■ The task ■
Each line in the records below, from the one that contains "store a (put32 hb (4 + 4 * i) (u32 b));;" to the one that contains "if (Z.of_nat BSIZE", should be reproduced exactly, the first and last included.

(Records from a collection)
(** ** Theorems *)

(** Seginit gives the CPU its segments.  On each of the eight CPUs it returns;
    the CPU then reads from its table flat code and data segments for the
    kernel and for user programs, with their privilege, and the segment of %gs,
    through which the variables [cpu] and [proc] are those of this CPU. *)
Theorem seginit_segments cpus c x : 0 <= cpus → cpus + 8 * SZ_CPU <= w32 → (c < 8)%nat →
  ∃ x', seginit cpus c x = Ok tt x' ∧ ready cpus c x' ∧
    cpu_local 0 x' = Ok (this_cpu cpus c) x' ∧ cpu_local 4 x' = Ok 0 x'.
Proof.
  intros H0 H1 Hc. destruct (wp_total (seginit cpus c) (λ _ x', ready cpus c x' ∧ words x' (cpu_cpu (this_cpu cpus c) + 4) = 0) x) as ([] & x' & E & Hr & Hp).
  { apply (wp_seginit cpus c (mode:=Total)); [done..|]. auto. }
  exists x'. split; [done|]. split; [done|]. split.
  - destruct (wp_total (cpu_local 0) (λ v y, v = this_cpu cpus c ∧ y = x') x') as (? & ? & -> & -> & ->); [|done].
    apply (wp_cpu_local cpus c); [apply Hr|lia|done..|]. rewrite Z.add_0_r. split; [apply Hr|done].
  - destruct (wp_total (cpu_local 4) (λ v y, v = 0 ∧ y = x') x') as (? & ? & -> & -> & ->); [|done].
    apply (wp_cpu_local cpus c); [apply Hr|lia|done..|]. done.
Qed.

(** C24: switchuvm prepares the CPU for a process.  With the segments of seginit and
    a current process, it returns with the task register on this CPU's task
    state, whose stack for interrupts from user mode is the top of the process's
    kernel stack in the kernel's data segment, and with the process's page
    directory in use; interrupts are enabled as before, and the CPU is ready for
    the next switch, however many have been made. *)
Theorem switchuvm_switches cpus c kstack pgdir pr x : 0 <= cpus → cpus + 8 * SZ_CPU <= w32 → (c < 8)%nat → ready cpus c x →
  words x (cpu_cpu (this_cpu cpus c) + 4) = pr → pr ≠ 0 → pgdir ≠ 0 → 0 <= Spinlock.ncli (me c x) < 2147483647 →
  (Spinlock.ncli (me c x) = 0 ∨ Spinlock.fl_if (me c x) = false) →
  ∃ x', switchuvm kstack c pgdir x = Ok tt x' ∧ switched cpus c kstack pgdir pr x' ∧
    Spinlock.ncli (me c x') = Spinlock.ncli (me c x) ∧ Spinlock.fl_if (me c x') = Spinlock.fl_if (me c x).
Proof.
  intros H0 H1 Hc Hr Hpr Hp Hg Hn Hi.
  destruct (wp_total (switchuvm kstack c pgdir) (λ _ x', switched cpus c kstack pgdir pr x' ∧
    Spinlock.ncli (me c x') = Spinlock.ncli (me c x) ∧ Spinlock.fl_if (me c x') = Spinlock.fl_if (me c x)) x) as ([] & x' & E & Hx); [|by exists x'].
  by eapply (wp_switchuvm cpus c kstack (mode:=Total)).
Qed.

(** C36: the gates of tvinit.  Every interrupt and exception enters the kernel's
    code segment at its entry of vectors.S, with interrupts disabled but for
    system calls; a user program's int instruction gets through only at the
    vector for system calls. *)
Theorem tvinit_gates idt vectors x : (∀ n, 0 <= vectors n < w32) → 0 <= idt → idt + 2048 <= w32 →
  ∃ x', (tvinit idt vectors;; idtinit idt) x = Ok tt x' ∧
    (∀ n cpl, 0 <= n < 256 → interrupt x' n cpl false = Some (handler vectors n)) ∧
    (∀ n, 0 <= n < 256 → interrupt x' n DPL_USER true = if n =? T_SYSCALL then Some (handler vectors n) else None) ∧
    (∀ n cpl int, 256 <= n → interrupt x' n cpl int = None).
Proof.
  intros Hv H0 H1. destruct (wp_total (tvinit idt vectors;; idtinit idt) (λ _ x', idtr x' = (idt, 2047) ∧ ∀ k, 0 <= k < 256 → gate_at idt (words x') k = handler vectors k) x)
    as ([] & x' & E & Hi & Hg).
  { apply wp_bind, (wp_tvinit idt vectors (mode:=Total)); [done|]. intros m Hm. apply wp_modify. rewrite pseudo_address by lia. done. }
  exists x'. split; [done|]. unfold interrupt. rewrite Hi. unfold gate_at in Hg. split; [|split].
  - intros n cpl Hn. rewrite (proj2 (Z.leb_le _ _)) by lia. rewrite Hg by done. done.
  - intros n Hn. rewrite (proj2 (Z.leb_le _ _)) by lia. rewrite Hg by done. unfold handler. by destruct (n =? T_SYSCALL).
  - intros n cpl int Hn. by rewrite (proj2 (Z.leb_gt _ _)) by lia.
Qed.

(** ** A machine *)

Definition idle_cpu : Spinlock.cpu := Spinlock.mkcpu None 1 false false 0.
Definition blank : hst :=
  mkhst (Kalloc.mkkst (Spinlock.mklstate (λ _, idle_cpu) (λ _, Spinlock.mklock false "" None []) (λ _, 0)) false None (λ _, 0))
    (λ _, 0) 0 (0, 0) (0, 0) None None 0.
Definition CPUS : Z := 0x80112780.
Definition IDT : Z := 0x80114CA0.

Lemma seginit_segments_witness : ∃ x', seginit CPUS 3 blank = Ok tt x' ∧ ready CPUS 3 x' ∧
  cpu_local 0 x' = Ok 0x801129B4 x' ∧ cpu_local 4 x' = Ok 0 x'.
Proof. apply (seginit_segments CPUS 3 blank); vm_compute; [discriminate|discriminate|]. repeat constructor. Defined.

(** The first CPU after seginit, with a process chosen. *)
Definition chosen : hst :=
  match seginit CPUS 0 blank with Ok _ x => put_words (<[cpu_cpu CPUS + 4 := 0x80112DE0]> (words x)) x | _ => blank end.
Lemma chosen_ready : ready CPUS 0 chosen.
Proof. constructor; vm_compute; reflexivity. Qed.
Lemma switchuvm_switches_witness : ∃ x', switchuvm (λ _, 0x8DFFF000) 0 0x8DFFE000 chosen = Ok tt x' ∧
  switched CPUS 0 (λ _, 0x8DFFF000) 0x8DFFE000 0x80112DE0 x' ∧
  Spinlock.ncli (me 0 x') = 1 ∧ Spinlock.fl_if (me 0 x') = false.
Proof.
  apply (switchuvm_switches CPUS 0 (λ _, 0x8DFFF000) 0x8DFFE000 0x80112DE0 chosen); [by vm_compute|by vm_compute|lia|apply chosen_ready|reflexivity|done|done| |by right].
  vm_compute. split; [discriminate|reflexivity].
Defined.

* * *

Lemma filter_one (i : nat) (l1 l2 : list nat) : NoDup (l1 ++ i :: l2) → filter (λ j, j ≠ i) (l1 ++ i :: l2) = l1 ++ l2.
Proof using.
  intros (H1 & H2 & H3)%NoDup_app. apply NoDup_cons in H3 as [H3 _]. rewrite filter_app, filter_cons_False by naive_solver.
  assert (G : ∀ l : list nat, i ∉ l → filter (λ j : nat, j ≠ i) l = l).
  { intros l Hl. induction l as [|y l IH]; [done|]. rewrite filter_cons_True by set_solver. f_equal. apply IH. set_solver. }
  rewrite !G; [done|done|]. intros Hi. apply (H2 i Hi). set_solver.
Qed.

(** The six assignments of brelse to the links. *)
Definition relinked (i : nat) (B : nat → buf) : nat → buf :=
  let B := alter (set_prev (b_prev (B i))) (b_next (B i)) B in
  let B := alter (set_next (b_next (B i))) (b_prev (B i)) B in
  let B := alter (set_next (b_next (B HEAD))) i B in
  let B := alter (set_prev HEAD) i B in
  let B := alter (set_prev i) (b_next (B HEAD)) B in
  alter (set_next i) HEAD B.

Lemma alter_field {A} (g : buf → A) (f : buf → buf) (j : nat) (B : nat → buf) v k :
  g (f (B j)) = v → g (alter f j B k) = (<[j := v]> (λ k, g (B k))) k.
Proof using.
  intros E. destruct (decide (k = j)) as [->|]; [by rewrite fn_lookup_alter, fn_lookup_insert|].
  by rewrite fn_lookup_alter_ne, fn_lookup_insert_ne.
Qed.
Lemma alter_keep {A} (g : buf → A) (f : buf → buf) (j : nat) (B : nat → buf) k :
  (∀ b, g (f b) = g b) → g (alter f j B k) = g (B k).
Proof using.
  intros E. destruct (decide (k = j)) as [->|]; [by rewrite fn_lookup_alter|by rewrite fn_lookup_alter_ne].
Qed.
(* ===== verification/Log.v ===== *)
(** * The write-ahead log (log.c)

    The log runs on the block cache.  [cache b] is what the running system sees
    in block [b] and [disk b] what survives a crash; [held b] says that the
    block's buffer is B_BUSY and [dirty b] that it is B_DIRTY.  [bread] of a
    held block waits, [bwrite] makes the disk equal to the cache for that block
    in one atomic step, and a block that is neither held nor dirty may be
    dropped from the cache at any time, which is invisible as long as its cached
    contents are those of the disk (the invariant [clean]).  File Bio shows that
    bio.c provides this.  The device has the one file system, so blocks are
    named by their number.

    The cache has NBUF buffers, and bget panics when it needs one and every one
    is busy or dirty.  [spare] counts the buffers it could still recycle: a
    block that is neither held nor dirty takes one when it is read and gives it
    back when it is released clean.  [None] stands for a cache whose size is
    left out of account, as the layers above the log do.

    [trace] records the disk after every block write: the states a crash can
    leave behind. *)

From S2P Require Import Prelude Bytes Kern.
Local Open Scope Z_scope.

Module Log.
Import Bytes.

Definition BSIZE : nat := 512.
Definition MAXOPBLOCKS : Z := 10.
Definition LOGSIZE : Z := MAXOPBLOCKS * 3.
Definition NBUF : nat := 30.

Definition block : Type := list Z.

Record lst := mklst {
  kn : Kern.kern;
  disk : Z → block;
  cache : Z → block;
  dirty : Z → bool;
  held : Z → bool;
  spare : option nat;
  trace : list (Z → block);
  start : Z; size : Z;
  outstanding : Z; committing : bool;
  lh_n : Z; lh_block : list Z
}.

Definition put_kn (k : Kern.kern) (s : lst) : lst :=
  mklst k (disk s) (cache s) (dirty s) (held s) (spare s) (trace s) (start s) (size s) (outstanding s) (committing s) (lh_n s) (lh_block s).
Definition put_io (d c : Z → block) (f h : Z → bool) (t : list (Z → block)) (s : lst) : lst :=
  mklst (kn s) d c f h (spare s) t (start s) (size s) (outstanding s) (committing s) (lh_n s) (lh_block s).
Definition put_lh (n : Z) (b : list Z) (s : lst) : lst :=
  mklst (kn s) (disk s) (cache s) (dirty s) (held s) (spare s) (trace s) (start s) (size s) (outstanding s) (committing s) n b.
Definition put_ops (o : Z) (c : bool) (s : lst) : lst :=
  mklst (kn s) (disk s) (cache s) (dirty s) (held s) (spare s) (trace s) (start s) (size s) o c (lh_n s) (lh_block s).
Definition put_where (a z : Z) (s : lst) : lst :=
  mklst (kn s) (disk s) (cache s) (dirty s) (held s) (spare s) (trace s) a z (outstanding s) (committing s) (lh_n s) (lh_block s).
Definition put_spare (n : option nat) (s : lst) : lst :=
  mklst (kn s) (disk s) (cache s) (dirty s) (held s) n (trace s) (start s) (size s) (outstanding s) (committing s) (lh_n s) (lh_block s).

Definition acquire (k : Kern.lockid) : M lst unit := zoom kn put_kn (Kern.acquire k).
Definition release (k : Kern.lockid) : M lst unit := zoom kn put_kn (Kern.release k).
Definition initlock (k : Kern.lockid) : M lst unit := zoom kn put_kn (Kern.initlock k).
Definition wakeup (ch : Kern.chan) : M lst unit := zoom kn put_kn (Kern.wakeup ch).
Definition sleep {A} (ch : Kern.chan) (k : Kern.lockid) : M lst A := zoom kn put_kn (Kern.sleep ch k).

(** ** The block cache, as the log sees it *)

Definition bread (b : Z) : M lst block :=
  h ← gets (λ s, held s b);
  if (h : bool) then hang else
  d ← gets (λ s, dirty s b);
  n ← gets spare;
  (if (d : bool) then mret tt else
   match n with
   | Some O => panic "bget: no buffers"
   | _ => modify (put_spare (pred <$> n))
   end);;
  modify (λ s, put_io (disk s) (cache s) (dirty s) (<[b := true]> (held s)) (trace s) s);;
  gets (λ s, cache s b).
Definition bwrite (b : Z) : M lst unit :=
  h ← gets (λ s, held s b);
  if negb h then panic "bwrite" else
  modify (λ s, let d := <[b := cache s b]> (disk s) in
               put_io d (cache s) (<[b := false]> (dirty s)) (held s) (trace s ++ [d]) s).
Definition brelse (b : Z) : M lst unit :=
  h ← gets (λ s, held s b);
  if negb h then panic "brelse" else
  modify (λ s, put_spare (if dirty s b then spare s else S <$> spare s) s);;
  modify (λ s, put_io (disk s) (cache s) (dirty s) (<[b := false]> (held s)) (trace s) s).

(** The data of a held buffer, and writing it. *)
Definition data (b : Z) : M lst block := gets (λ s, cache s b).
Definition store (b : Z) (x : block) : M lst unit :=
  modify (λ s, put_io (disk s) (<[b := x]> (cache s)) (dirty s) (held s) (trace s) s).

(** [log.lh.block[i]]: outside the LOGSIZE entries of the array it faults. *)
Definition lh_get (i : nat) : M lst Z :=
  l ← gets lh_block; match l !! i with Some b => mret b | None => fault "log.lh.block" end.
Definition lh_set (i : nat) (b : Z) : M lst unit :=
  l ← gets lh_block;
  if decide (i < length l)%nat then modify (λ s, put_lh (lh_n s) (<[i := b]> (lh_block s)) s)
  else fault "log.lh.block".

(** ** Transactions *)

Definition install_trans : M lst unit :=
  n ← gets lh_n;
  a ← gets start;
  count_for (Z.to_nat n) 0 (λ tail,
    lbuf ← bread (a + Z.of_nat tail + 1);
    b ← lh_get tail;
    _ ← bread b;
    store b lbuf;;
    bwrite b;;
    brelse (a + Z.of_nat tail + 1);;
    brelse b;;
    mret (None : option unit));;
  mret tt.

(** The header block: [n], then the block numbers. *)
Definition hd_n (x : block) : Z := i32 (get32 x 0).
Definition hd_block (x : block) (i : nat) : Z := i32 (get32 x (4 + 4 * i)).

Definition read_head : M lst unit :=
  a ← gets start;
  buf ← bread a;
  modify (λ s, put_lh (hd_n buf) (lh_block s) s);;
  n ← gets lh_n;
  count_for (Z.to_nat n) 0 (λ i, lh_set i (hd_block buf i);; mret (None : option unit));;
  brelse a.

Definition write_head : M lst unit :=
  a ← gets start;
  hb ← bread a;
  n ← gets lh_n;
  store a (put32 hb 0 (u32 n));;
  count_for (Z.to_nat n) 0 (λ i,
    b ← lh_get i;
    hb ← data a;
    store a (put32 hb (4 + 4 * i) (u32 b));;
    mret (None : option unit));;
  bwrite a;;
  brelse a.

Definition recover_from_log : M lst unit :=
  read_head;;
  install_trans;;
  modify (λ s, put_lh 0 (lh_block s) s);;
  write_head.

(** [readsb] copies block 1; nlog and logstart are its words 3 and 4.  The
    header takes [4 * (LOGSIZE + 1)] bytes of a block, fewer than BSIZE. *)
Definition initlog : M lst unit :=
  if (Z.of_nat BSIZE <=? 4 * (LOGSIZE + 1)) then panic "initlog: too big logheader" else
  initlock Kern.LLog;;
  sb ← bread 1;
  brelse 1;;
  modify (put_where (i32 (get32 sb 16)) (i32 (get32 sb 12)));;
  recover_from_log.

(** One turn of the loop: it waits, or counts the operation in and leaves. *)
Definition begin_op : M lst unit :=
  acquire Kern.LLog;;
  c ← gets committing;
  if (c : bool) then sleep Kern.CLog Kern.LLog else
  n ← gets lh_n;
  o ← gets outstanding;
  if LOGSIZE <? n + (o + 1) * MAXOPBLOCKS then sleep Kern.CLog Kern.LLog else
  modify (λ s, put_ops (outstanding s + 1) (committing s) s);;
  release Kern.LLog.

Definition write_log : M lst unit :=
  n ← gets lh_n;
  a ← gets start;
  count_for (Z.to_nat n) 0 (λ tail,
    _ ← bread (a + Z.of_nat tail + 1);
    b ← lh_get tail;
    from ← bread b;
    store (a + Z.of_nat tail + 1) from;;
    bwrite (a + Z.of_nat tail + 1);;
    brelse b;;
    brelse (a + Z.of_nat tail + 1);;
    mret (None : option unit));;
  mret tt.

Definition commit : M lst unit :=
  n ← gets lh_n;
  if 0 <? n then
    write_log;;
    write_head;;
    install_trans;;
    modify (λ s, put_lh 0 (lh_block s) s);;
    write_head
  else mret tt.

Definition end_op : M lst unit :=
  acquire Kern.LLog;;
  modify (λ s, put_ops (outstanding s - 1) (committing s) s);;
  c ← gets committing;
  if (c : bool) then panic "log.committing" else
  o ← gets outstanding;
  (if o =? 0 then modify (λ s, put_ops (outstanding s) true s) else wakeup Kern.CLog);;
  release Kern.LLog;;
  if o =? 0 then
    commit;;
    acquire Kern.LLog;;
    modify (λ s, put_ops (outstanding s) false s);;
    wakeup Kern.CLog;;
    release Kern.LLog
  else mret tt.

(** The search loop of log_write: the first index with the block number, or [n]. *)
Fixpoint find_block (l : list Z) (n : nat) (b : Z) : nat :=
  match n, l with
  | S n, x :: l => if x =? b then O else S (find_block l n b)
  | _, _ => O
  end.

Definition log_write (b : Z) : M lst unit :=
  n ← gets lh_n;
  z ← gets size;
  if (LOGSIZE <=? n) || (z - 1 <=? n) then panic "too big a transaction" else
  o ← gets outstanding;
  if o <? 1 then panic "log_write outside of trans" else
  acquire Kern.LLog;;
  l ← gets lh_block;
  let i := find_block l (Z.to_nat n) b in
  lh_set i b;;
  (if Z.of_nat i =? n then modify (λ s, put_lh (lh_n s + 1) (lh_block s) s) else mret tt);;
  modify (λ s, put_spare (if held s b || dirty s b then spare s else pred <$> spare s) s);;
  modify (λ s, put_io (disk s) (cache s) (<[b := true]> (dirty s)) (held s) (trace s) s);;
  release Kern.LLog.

...

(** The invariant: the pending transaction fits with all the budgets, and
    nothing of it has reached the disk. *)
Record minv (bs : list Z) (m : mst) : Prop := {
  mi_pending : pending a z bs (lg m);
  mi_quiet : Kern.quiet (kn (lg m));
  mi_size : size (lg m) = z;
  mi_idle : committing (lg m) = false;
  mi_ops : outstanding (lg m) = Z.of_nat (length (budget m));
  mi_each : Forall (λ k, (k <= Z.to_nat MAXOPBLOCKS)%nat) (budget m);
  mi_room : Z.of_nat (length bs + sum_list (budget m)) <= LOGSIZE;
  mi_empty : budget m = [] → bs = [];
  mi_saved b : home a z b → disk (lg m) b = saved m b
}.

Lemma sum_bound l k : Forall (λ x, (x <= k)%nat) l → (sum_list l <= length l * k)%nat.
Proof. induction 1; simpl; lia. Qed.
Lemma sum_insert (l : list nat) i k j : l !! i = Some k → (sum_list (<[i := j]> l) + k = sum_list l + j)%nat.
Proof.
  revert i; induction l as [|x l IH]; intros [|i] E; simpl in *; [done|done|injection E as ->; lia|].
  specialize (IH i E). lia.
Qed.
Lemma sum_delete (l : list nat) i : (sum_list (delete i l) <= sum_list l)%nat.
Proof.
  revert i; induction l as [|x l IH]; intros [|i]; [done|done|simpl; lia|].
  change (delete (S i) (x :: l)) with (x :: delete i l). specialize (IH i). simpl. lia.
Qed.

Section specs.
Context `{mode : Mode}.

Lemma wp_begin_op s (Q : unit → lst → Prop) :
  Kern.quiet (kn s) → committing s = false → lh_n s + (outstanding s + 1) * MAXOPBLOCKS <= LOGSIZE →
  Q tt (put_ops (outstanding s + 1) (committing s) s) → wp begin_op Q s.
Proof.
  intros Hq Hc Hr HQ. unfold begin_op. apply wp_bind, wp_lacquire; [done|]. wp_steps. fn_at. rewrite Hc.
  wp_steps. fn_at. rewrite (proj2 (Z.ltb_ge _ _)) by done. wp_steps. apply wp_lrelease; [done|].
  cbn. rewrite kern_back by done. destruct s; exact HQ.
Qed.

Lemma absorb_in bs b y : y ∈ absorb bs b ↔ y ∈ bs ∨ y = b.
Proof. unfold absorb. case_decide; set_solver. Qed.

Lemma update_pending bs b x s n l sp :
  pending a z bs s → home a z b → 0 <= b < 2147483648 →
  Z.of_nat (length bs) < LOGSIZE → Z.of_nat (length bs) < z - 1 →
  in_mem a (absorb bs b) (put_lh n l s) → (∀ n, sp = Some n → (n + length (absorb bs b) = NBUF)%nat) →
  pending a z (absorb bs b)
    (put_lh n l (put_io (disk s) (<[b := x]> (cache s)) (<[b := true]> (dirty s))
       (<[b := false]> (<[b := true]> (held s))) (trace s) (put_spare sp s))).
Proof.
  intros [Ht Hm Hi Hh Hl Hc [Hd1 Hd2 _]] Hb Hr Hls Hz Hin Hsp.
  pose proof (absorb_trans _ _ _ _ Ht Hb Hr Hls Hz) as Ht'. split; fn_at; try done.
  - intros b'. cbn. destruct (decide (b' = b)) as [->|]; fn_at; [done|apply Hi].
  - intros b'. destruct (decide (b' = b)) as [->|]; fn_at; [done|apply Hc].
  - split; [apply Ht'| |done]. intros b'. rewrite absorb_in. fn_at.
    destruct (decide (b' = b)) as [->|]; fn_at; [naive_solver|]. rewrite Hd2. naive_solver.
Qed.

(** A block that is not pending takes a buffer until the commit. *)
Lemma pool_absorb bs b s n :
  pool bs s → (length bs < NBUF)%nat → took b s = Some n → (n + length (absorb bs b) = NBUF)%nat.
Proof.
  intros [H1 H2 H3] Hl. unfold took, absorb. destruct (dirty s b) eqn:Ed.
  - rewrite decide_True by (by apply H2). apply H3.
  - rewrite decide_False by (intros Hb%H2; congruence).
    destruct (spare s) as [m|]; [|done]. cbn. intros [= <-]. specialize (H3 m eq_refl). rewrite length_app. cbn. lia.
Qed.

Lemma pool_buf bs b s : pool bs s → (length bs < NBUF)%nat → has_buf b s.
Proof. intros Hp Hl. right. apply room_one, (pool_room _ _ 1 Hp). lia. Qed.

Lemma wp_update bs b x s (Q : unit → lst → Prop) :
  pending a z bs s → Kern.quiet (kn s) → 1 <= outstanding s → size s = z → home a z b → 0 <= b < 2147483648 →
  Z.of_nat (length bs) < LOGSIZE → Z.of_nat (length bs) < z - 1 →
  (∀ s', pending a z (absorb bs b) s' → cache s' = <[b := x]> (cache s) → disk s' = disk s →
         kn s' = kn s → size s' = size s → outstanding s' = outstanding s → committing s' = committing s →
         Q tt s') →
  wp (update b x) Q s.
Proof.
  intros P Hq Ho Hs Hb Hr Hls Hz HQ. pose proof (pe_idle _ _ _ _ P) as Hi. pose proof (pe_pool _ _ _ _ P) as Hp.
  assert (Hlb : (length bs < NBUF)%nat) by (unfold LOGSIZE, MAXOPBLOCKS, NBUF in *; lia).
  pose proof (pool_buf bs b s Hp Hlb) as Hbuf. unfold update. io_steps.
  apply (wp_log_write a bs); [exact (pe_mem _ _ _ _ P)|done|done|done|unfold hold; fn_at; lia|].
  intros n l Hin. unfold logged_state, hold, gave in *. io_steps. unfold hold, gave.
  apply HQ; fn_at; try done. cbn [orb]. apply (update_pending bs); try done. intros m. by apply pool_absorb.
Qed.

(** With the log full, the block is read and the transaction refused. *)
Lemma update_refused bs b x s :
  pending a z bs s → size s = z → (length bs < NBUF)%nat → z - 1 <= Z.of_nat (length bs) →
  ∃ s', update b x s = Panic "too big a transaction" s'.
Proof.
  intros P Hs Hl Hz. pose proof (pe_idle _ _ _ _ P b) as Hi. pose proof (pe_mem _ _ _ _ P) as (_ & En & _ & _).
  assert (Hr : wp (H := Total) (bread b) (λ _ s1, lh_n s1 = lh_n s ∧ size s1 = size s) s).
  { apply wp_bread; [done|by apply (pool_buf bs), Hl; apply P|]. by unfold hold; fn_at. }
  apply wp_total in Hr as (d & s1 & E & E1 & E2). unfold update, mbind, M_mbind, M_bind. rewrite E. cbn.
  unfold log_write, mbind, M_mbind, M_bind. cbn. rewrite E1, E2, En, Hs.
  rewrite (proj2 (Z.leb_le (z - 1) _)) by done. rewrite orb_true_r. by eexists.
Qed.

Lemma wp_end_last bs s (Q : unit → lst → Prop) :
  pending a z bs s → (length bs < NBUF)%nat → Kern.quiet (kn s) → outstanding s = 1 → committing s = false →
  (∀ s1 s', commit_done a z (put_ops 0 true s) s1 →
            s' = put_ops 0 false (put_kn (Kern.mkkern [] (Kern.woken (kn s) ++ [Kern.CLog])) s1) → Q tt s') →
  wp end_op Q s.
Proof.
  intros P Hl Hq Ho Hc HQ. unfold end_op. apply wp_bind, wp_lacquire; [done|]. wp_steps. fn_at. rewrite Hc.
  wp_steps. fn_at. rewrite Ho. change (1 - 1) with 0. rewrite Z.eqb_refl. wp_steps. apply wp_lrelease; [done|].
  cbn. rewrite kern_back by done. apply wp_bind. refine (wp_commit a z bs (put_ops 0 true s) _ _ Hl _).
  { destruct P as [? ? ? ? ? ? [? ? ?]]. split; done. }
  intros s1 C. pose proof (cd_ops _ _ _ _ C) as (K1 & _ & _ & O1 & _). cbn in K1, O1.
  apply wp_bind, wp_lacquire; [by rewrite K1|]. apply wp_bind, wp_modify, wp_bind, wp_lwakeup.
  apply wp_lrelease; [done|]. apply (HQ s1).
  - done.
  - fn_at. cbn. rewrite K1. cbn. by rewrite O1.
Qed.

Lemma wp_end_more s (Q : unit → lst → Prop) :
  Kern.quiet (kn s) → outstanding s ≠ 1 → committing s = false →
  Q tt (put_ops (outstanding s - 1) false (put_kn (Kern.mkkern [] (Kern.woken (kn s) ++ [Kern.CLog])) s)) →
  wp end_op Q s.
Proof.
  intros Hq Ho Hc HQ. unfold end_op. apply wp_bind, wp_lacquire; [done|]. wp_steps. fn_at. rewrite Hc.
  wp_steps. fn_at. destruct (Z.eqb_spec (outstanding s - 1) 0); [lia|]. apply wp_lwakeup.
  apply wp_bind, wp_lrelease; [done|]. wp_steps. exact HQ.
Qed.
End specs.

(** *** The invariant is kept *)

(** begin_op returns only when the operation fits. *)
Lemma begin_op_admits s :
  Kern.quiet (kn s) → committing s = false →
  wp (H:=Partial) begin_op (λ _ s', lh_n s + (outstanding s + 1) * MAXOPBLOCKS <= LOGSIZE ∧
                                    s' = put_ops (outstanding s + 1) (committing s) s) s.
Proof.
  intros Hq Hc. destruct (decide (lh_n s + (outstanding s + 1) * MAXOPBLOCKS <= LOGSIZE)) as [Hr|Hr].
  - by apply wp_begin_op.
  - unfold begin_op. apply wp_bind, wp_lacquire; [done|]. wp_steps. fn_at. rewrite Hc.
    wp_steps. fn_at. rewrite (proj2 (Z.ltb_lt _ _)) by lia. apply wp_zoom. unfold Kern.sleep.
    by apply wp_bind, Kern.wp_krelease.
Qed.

■ Answer to the problem ■
    store a (put32 hb (4 + 4 * i) (u32 b));;
    mret (None : option unit));;
  bwrite a;;
  brelse a.

Definition recover_from_log : M lst unit :=
  read_head;;
  install_trans;;
  modify (λ s, put_lh 0 (lh_block s) s);;
  write_head.

(** [readsb] copies block 1; nlog and logstart are its words 3 and 4.  The
    header takes [4 * (LOGSIZE + 1)] bytes of a block, fewer than BSIZE. *)
Definition initlog : M lst unit :=
  if (Z.of_nat BSIZE <=? 4 * (LOGSIZE + 1)) then panic "initlog: too big logheader" else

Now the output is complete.